Work required -
If a line of the records holds the word "mkScan", copy it out.

Stored data entries:
_ _ _ _ _ _ _

(** * Clockworkred: the chord service of [src/api/main.py]

    A shallow embedding of the request/response chord pipeline
    ([MusicService.__call__]) and of the streaming endpoint
    ([websocket_endpoint] with its two helper tasks [_heartbeat] and
    [_process_audio]).

    Python coroutines are modelled in a state-and-exception monad whose
    state carries a log of the calls made; the three concurrent activities
    of a websocket session are modelled as a transition system whose
    actions are chosen by the scheduler and the peer.  The lifecycle hooks
    ([startup], [shutdown]) and the dependencies run over the attributes
    of [app.state], and the profiling middleware over the histogram and
    the log. *)

From stdpp Require Import gmap strings list.
From Stdlib Require Import ZArith Lia.

Set Default Proof Using "Type".
Open Scope string_scope.
Open Scope list_scope.
Open Scope Z_scope.

(** ** Exceptions and results *)

(** The collaborator stages the pipeline calls, in the words of the source. *)
Inductive stage :=
  | Decode      (* load_audio *)
  | Extract     (* extract_mfcc *)
  | Denoise     (* denoise *)
  | CacheGet    (* cache.get_chords *)
  | Suggest     (* ChordSuggester.suggest *)
  | CacheSet    (* cache.set_chords *)
  | Generate.   (* AccompanimentGenerator.generate *)

Global Instance stage_eq_dec : EqDecision stage.
Proof. solve_decision. Defined.

(** The exceptions that can travel through [main.py]. *)
Inductive exn :=
  | WebSocketDisconnect           (* starlette: the peer closed the socket *)
  | TransportError                (* any other failure of the socket *)
  | JSONDecodeError               (* receive_json on a frame that is not JSON *)
  | TypeError                     (* unpacking a received value that is not a dict *)
  | ValidationError               (* pydantic: the envelope does not validate *)
  | UnicodeEncodeError            (* str.encode on a lone surrogate *)
  | CapacityExceeded              (* AdaptiveBuffer.add over its ceiling *)
  | CollaboratorFailure (s : stage).

Global Instance exn_eq_dec : EqDecision exn.
Proof. solve_decision. Defined.

Inductive res (A : Type) :=
  | Ok (a : A)
  | Raise (e : exn).
Arguments Ok {A} a.
Arguments Raise {A} e.

Definition is_ok {A} (r : res A) : bool :=
  match r with Ok _ => true | Raise _ => false end.

(** ** The coroutine monad: state, exceptions *)

Definition M (S A : Type) : Type := S -> res A * S.

Definition ret {S A} (a : A) : M S A := fun s => (Ok a, s).

Definition bind {S A B} (m : M S A) (k : A -> M S B) : M S B :=
  fun s => match m s with
           | (Ok a, s') => k a s'
           | (Raise e, s') => (Raise e, s')
           end.

Definition lift {S A} (r : res A) : M S A := fun s => (r, s).

Definition modify {S} (f : S -> S) : M S unit := fun s => (Ok tt, f s).

Global Instance coro_ret {S} : MRet (M S) := fun A a => ret a.
Global Instance coro_bind {S} : MBind (M S) := fun A B k m => bind m k.

(** ** Events *)

(** Where a call runs: on the asyncio event loop that also drives the
    heartbeats and the receive loops, or on starlette's thread pool. *)
Inductive ctx := EventLoop | ThreadPool.

Global Instance ctx_eq_dec : EqDecision ctx.
Proof. solve_decision. Defined.

(** One entry of the call log of a pipeline unit. *)
Record call_event := CallEv { ev_ctx : ctx; ev_stage : stage }.

Global Instance call_event_eq_dec : EqDecision call_event.
Proof. solve_decision. Defined.

(** ** Request and response models *)

Definition Chords := list string.

Record ChordRequest := { file_path : string }.

Record ChordResponse := { chords : Chords; accompaniment : Chords }.

(** ** Collaborators *)

(** The signal-processing and inference functions imported by [main.py].
    Their modules are not part of the verified file, so they are taken as
    an interface: each is a function of its input that may raise. *)
Class Collaborators (Audio Features : Type) := {
  load_audio : string -> res Audio;
  extract_mfcc : Audio -> res Features;
  denoise : Features -> res Features;
  suggest : Features -> res Chords;
  generate : Chords -> res Chords
}.

(** The cache object held by the service ([..utils.cache.RedisCache]): the
    two coroutines the pipeline awaits, over the state of the backend. *)
Class Cache (Features CacheSt : Type) := {
  get_chords : Features -> CacheSt -> res (option Chords) * CacheSt;
  set_chords : Features -> Chords -> CacheSt -> res unit * CacheSt
}.

(** ** MusicService *)

Section MusicService.
Context {Audio Features CacheSt : Type}.
Context `{!Collaborators Audio Features} `{!Cache Features CacheSt}.

(** The world a pipeline unit runs in: the cache backend and the log. *)
Record World := { cache_st : CacheSt; log : list call_event }.

Definition emit (c : ctx) (s : stage) : M World unit :=
  modify (fun w => {| cache_st := cache_st w; log := log w ++ [CallEv c s] |}).

(** [await f(x)] on a coroutine: runs on the event loop. *)
Definition await {A B} (s : stage) (f : A -> res B) (x : A) : M World B :=
  emit EventLoop s;; lift (f x).

(** [await run_in_threadpool(f, x)]. *)
Definition run_in_threadpool {A B} (s : stage) (f : A -> res B) (x : A)
  : M World B :=
  emit ThreadPool s;; lift (f x).

(** A coroutine of the cache object, run against the backend state. *)
Definition on_cache {A} (op : CacheSt -> res A * CacheSt) : M World A :=
  fun w => let (r, c) := op (cache_st w) in
           (r, {| cache_st := c; log := log w |}).

(** [await self.cache.get_chords(features)]. *)
Definition cache_get_chords (features : Features) : M World (option Chords) :=
  emit EventLoop CacheGet;; on_cache (get_chords features).

(** [await self.cache.set_chords(features, chords)]. *)
Definition cache_set_chords (features : Features) (cs : Chords) : M World unit :=
  emit EventLoop CacheSet;; on_cache (set_chords features cs).

(** [MusicService.__call__], lines 140-150. *)
Definition call (req : ChordRequest) : M World ChordResponse :=
  audio_bytes ← await Decode load_audio (file_path req);
  features ← run_in_threadpool Extract extract_mfcc audio_bytes;
  features ← run_in_threadpool Denoise denoise features;
  cached ← cache_get_chords features;
  chords ← match cached with
            | None =>
                chords ← run_in_threadpool Suggest suggest features;
                cache_set_chords features chords;;
                ret chords
            | Some chords => ret chords
            end;
  accompaniment ← run_in_threadpool Generate generate chords;
  ret {| chords := chords; accompaniment := accompaniment |}.

(** The [/chords] route, lines 179-181: [return await service(req)]. *)
Definition suggest_chords (req : ChordRequest) : M World ChordResponse :=
  call req.

(** What a call does, case by case on what its collaborators return. *)
Inductive call_spec (req : ChordRequest) (w : World) : res ChordResponse → World → Prop :=
  | call_decode_fails e :
      load_audio (file_path req) = Raise e →
      call_spec req w (Raise e)
        {| cache_st := cache_st w;
           log := log w ++ [CallEv EventLoop Decode] |}
  | call_extract_fails a e :
      load_audio (file_path req) = Ok a →
      extract_mfcc a = Raise e →
      call_spec req w (Raise e)
        {| cache_st := cache_st w;
           log := log w ++ [CallEv EventLoop Decode; CallEv ThreadPool Extract] |}
  | call_denoise_fails a f e :
      load_audio (file_path req) = Ok a →
      extract_mfcc a = Ok f →
      denoise f = Raise e →
      call_spec req w (Raise e)
        {| cache_st := cache_st w;
           log := log w ++ [CallEv EventLoop Decode; CallEv ThreadPool Extract;
                            CallEv ThreadPool Denoise] |}
  | call_get_fails a f f' e c :
      load_audio (file_path req) = Ok a →
      extract_mfcc a = Ok f →
      denoise f = Ok f' →
      get_chords f' (cache_st w) = (Raise e, c) →
      call_spec req w (Raise e)
        {| cache_st := c;
           log := log w ++ [CallEv EventLoop Decode; CallEv ThreadPool Extract;
                            CallEv ThreadPool Denoise; CallEv EventLoop CacheGet] |}
  | call_hit a f f' cs c r :
      load_audio (file_path req) = Ok a →
      extract_mfcc a = Ok f →
      denoise f = Ok f' →
      get_chords f' (cache_st w) = (Ok (Some cs), c) →
      r = match generate cs with
          | Ok acc => Ok {| chords := cs; accompaniment := acc |}
          | Raise e => Raise e
          end →
      call_spec req w r
        {| cache_st := c;
           log := log w ++ [CallEv EventLoop Decode; CallEv ThreadPool Extract;
                            CallEv ThreadPool Denoise; CallEv EventLoop CacheGet;
                            CallEv ThreadPool Generate] |}
  | call_suggest_fails a f f' c e :
      load_audio (file_path req) = Ok a →
      extract_mfcc a = Ok f →
      denoise f = Ok f' →
      get_chords f' (cache_st w) = (Ok None, c) →
      suggest f' = Raise e →
      call_spec req w (Raise e)
        {| cache_st := c;
           log := log w ++ [CallEv EventLoop Decode; CallEv ThreadPool Extract;
                            CallEv ThreadPool Denoise; CallEv EventLoop CacheGet;
                            CallEv ThreadPool Suggest] |}
  | call_set_fails a f f' c cs e c' :
      load_audio (file_path req) = Ok a →
      extract_mfcc a = Ok f →
      denoise f = Ok f' →
      get_chords f' (cache_st w) = (Ok None, c) →
      suggest f' = Ok cs →
      set_chords f' cs c = (Raise e, c') →
      call_spec req w (Raise e)
        {| cache_st := c';
           log := log w ++ [CallEv EventLoop Decode; CallEv ThreadPool Extract;
                            CallEv ThreadPool Denoise; CallEv EventLoop CacheGet;
                            CallEv ThreadPool Suggest; CallEv EventLoop CacheSet] |}
  | call_miss a f f' c cs c' r :
      load_audio (file_path req) = Ok a →
      extract_mfcc a = Ok f →
      denoise f = Ok f' →
      get_chords f' (cache_st w) = (Ok None, c) →
      suggest f' = Ok cs →
      set_chords f' cs c = (Ok tt, c') →
      r = match generate cs with
          | Ok acc => Ok {| chords := cs; accompaniment := acc |}
          | Raise e => Raise e
          end →
      call_spec req w r
        {| cache_st := c';
           log := log w ++ [CallEv EventLoop Decode; CallEv ThreadPool Extract;
                            CallEv ThreadPool Denoise; CallEv EventLoop CacheGet;
                            CallEv ThreadPool Suggest; CallEv EventLoop CacheSet;
                            CallEv ThreadPool Generate] |}.
Lemma walkEntries_mono (rec1 rec2 : recT) :
  (forall dir depth prefix st r,
      rec1 dir depth prefix st = Some r -> rec2 dir depth prefix st = Some r) ->
  forall dir depth prefix names st r,
    walkEntries fs opts rec1 dir depth prefix names st = Some r ->
    walkEntries fs opts rec2 dir depth prefix names st = Some r.
Proof.
  intros Hrec dir depth prefix names.
  induction names as [|name rest IH]; intros st r H; auto.
  rewrite walkEntries_cons in *. cbv zeta in *.
  destruct (ge _ _); auto.
  destruct (includes _ _); auto.
  destruct (stat fs _) as [s|]; auto.
  destruct (isDirectory s); auto.
  destruct (rec1 _ _ _ _) as [st2|] eqn:E; [|discriminate].
  rewrite (Hrec _ _ _ _ _ E). auto.
Qed.

Lemma walk_fuel_S (fuel : nat) :
  forall dir depth prefix st r,
    walk localeCompare fs opts fuel dir depth prefix st = Some r ->
    walk localeCompare fs opts (S fuel) dir depth prefix st = Some r.
Proof.
  induction fuel as [|fuel IH]; intros dir depth prefix st r H.
  - discriminate.
  - rewrite walk_S in H. rewrite walk_S. cbv zeta in *.
    destruct (ge _ _); auto.
    destruct (gt _ _); auto.
    destruct (readdir fs dir) as [dirents|]; auto.
    eapply walkEntries_mono; [|exact H]. exact IH.
Qed.

Lemma walk_fuel_le (fuel fuel' : nat) :
  (fuel <= fuel')%nat ->
  forall dir depth prefix st r,
    walk localeCompare fs opts fuel dir depth prefix st = Some r ->
    walk localeCompare fs opts fuel' dir depth prefix st = Some r.
Proof.
  induction 1; intros; auto using walk_fuel_S.
Qed.

Lemma scanDirTree_fuel_le (fuel fuel' : nat) (root : string) (r : ScanState) :
  (fuel <= fuel')%nat ->
  scanDirTree localeCompare fs opts fuel root = Some r ->
  scanDirTree localeCompare fs opts fuel' root = Some r.
Proof.
  unfold scanDirTree. intros Hle H.
  destruct (walk _ _ _ fuel _ _ _ _) as [st|] eqn:E; [|discriminate].
  rewrite (walk_fuel_le _ _ Hle _ _ _ _ _ E). exact H.
Qed.
End Fuel.

Section Bounded.
Variable localeCompare : string -> string -> Z.
Variable fs : FileSystem.
Variables d e : Z.
Variable ignored : list string.

Local Abbreviation opts := (mkOpts (ofZ d) (ofZ e) ignored).
Let recT := string -> Z -> string -> ScanState -> option ScanState.

Lemma walkEntries_inv (rec : recT) (dir : string) (k : nat) :
  Z.of_nat k <= d ->
  (forall dir' st1 st2, scanInv d e st1 ->
      rec dir' (Z.of_nat (S k)) (indent (S k)) st1 = Some st2 -> scanInv d e st2) ->
  forall names st st', scanInv d e st ->
    walkEntries fs opts rec dir (Z.of_nat k) (indent k) names st = Some st' ->
    scanInv d e st'.
Proof.
  intros Hk Hrec names.
  induction names as [|name rest IH]; intros st st' Hinv H.
  - simpl in H. now inversion H; subst.
  - rewrite walkEntries_cons in H. cbv zeta in H.
    cbn [optMaxEntries optIgnoredDirs] in H. rewrite ge_ofZ in H.
    destruct (Z.leb_spec e (entriesCount st)) as [Hfull|Hroom].
    { now inversion H; subst. }
    destruct (includes name ignored); [eauto|].
    destruct (stat fs _) as [s|]; [|eauto].
    set (st1 := mkScan _ _ _) in H.
    assert (Hinv1 : scanInv d e st1).
    { destruct Hinv as (Hc & Hl & Hlines & Hlisted).
      subst st1; unfold scanInv; simpl. repeat split; try lia; auto.
      - rewrite length_app; simpl. lia.
      - apply Forall_app; split; auto. constructor; auto.
        exists k, (isDirectory s), name. auto. }
    destruct (isDirectory s).
    + replace (Z.of_nat k + 1) with (Z.of_nat (S k)) in H by lia.
      change (indent k ++ "  ") with (indent (S k)) in H.
      destruct (rec _ _ _ _) as [st2|] eqn:E; [|discriminate].
      eauto.
    + eauto.
Qed.

Lemma walk_inv (fuel : nat) :
  forall dir k st st', scanInv d e st ->
    walk localeCompare fs opts fuel dir (Z.of_nat k) (indent k) st = Some st' ->
    scanInv d e st'.
Proof.
  induction fuel as [|fuel IH]; intros dir k st st' Hinv H; [discriminate|].
  rewrite walk_S in H. cbv zeta in H.
  cbn [optMaxEntries optMaxDepth] in H. rewrite ge_ofZ, gt_ofZ in H.
  destruct (e <=? entriesCount st); [now inversion H; subst|].
  destruct (Z.ltb_spec d (Z.of_nat k)) as [Hdeep|Hk];
    [now inversion H; subst|].
  set (st0 := mkScan _ _ _) in H.
  assert (Hinv0 : scanInv d e st0).
  { destruct Hinv as (Hc & Hl & Hlines & Hlisted).
    subst st0; unfold scanInv; simpl. repeat split; auto; try lia.
    apply Forall_app; split; auto. constructor; auto. simpl. lia. }
  destruct (readdir fs dir) as [dirents|]; [|now inversion H; subst].
  eapply walkEntries_inv; eauto.
Qed.

Lemma walkEntries_total (rec : recT) (dir : string) (depth : Z) (prefix : string) :
  (forall dir' st1, exists st2,
      rec dir' (depth + 1) (prefix ++ "  ") st1 = Some st2) ->
  forall names st, exists st',
    walkEntries fs opts rec dir depth prefix names st = Some st'.
Proof.
  intros Hrec names.
  induction names as [|name rest IH]; intros st; [simpl; eauto|].
  rewrite walkEntries_cons. cbv zeta.
  destruct (ge _ _); eauto.
  destruct (includes _ _); eauto.
  destruct (stat fs _) as [s|]; eauto.
  destruct (isDirectory s); eauto.
  destruct (Hrec (Path.join dir name)
              (mkScan (lines st ++ [entryLine prefix true name])
                      (entriesCount st + 1) (listed st))) as [st2 E].
  rewrite E. eauto.
Qed.
(** One turn of the [forEach] that saves a legacy import to the cache. *)
Definition importOne `{Host} (prefix : string) (storage : gmap string string)
    (entry : string * Value) : gmap string string :=
  if negb (schemaMember entry.1) && negb (bool_decide (entry.1 = "pageel-cms-lang"))
  then storage
  else
    let storageKey :=
      if bool_decide (entry.1 = "pageel-cms-lang") then entry.1
      else Dashboard.scoped entry.1 prefix in
    <[storageKey := String_ entry.2]> storage.

(** The [forEach] that saves an accepted legacy import to the cache, on the
    entries of the imported value. It runs after the validation loop; the
    whole path is [cacheAfterImport]. *)
Definition importToCache `{Host} (prefix : string) (importedConfig : list (string * Value))
    (storage : gmap string string) : gmap string string :=
  foldl (importOne prefix) storage importedConfig.


End Handlers.

(** Effects on the collection store. *)
Definition touchesCollections (e : Handlers.Effect) : bool :=
  match e with
  | Handlers.InitWorkspace _ | Handlers.SetCollections _
  | Handlers.SetActiveCollection _ | Handlers.UpdateSettings _
  | Handlers.RefreshActiveCollection _ _ _ | Handlers.ResetWorkspace => true
  | _ => false
  end.

(** Writes to the repository. *)
Definition writesRepository (e : Handlers.Effect) : bool :=
  match e with
  | Handlers.CreateFileFromString _ _ _ | Handlers.UpdateFileContent _ _ _ _
  | Handlers.DeleteFile _ _ _ | Handlers.SaveCollectionsToPageelrc _ => true
  | _ => false
  end.

(** [handleDeleteConfig] gets past the repository: the file is absent, or
    the lock is free and the deletion resolves. *)
Definition deleteSucceeds (gitService : Handlers.Remote) (app : AppState) : bool :=
  match Handlers.getFileSha gitService with
  | Ok (Some sha) =>
      if Text.nonEmpty sha
      then negb (isSyncing app)
           && match Handlers.deleteFile gitService with Resolved _ => true | _ => false end
      else true
  | Ok None => true
  | Throws _ => false
  end.

(** The write to the repository that [saveSettings] attempts. *)
Definition savedRemotely `{Host} `{Handlers.Indented} (gitService : option Handlers.Remote)
    (settings : Settings) : list Handlers.Effect :=
  match gitService with
  | Some service =>
      match Handlers.getFileSha service with
      | Ok (Some sha) =>
          if Text.nonEmpty sha
          then [Handlers.UpdateFileContent ".pageelrc.json"
                  (Handlers.JSON_stringify_indented (Documents.storeConfigObject settings))
                  "chore: update pageel-core config" sha]
          else []
      | _ => []
      end
  | None => []
  end.

(** Every value that the legacy export takes from the cache passes the
    validator of its key, when the schema has one. *)
Definition exportedValid `{Host} (storage : gmap string string) (prefix : string) : bool :=
  forallb
    (fun key =>
       match storage !! scoped key prefix with
       | Some text => passes_or_unknown key (Documents.exportValue key text)
       | None => true
       end)
    Documents.repoScopedKeys
  && match storage !! "pageel-cms-lang" with
     | Some lang => negb (Text.nonEmpty lang) || passes_or_unknown "pageel-cms-lang" (Str lang)
     | None => true
     end.
Lemma scenario_healthy members :
  SigMFArchiveReader.healthy (world:=scenario_world members)
    (sample_tar members) members.
Proof.
  split; [reflexivity|]. intros m _. exists document. split; reflexivity.
Qed.

(** The spec's first scenario: two recordings come out, in order, each
    with the size of its dataset entry; both are named by the (empty)
    directory part of their metadata path. *)
Example two_recordings_run :
  SigMFArchiveReader.init (world:=scenario_world two_recordings)
    sample_path false true None
  = (inr (SigMFArchiveReader.mk sample_path
       [set_data_file (SigMFFile_new [] document) sample_path None false 1536 4096 true;
        set_data_file (SigMFFile_new [] document) sample_path None false 7168 2048 true]),
     [EvOpenPath (lit "scenario.sigmf"); EvGetMembers;
      EvExtract (regular "rec1.meta" 512 96);
      EvExtract (regular "rec2.meta" 6144 128);
      EvClose]).
Proof. vm_compute. reflexivity. Qed.

Example two_directories_names :
  sf_name <$> (match fst (SigMFArchiveReader.init
                            (world:=scenario_world two_directories)
                            sample_path false true None) with
               | inr self => SigMFArchiveReader.sigmffiles self
               | inl _ => []
               end)
  = [lit "rec1"; lit "rec2"].
Proof. vm_compute. reflexivity. Qed.

Lemma C1_witness :
  ∃ self lg,
    SigMFArchiveReader.init (world:=scenario_world two_recordings)
      sample_path false true None = (inr self, lg)
    ∧ SigMFArchiveReader.len self = length (metadata_entries two_recordings)
    ∧ Forall2 (λ f m,
          sf_name f = SigMFArchiveReader.sigmffile_name m
          ∧ extractfile_read (sample_tar two_recordings) m = Some (sf_metadata f))
        (SigMFArchiveReader.sigmffiles self) (metadata_entries two_recordings).
Proof.
  exact (C1_one_recording_per_metadata_entry
           (world:=scenario_world two_recordings)
           sample_path false true None (sample_tar two_recordings) two_recordings
           (scenario_opens two_recordings accept_all)
           (scenario_healthy two_recordings)).
Defined.

(** C2 fails as stated: in the spec's own scenario both recordings get the
    empty name, not [rec1] and [rec2]. *)
Lemma C2_counterexample :
  ∃ f1 f2 lg,
    SigMFArchiveReader.init (world:=scenario_world two_recordings)
      sample_path false true None
    = (inr (SigMFArchiveReader.mk sample_path [f1; f2]), lg)
    ∧ TarInfo.name <$> two_recordings
      = [lit "rec1.meta"; lit "rec1.data"; lit "rec2.meta"; lit "rec2.data"]
    ∧ sf_name f1 = [] ∧ sf_name f2 = []
    ∧ sf_name f1 ≠ lit "rec1" ∧ sf_name f2 ≠ lit "rec2".
Proof.
  eexists _, _, _. split; [exact two_recordings_run|].
  repeat split; done.
Qed.

Lemma C2_witness :
  ∃ self lg,
    SigMFArchiveReader.init (world:=scenario_world two_directories)
      sample_path false true None = (inr self, lg)
    ∧ Forall2 (λ f m,
          sf_name f = dirname (fst (splitext (TarInfo.name m)))
          ∧ (sep ∉ TarInfo.name m → sf_name f = [])
          ∧ (∀ dir file x,
               TarInfo.name m = dir ++ sep :: file →
               sep ∉ file → last dir = Some x → x ≠ sep →
               sf_name f = dir))
        (SigMFArchiveReader.sigmffiles self) (metadata_entries two_directories).
Proof.
  exact (C2_name_is_directory_of_metadata_path
           (world:=scenario_world two_directories)
           sample_path false true None (sample_tar two_directories) two_directories
           (scenario_opens two_directories accept_all)
           (scenario_healthy two_directories)).
Defined.
Lemma C10_missing_vendor_excluded_witness :
  df_is (booted feed) (loaded feed) /\
  has_kev_columns (loaded feed) = true /\
  In no_vendor (rows (loaded feed)) /\
  vendorProject no_vendor = None /\
  (truthy (Some ["Globex"]) = true ->
   match fst (kept_rows None (Some ["Globex"]) None "All" (booted feed)) with
   | inr kept => ~ In no_vendor kept
   | inl e => e = KeyError "knownRansomwareCampaignUse"
   end).
Proof.
  assert (H1 : df_is (booted feed) (loaded feed)) by (vm_compute; reflexivity).
  assert (H2 : has_kev_columns (loaded feed) = true) by (vm_compute; reflexivity).
  assert (H3 : In no_vendor (rows (loaded feed))) by (vm_compute; auto).
  assert (H4 : vendorProject no_vendor = None) by reflexivity.
  split; [exact H1|]. split; [exact H2|]. split; [exact H3|]. split; [exact H4|].
  exact (proj1 (C10_missing_vendor_excluded None (Some ["Globex"]) None "All" _ _ _
                  H1 H2 H3 H4)).
Defined.

End Witnesses.

(** * The option lists and further properties of the callback *)

(** ** Orders *)

Section Orders.

Lemma Z_ltb_strict_total : strict_total Z.ltb.
Proof.
  split.
  - apply Z.ltb_irrefl.
  - intros x y z. rewrite !Z.ltb_lt. lia.
  - intros x y. rewrite !Z.ltb_ge. lia.
Qed.

Lemma ascii_compare_Lt (a b : ascii) :
  Ascii.compare a b = Lt <-> (N_of_ascii a < N_of_ascii b)%N.
Proof. unfold Ascii.compare. apply N.compare_lt_iff. Qed.

Lemma ascii_compare_Eq (a b : ascii) : Ascii.compare a b = Eq <-> a = b.
Proof.
  split; [apply Ascii.compare_eq_iff|]. intros ->. unfold Ascii.compare.
  apply N.compare_refl.
Qed.

Lemma string_compare_refl (s : string) : String.compare s s = Eq.
Proof.
  induction s as [|c s IH]; [reflexivity|]. cbn [String.compare].
  rewrite (proj2 (ascii_compare_Eq c c) eq_refl). exact IH.
Qed.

_ _ _ _ _ _ _

Solution for this task -
    set (st1 := mkScan _ _ _) in H.
  set (st0 := mkScan _ _ _) in H.
              (mkScan (lines st ++ [entryLine prefix true name])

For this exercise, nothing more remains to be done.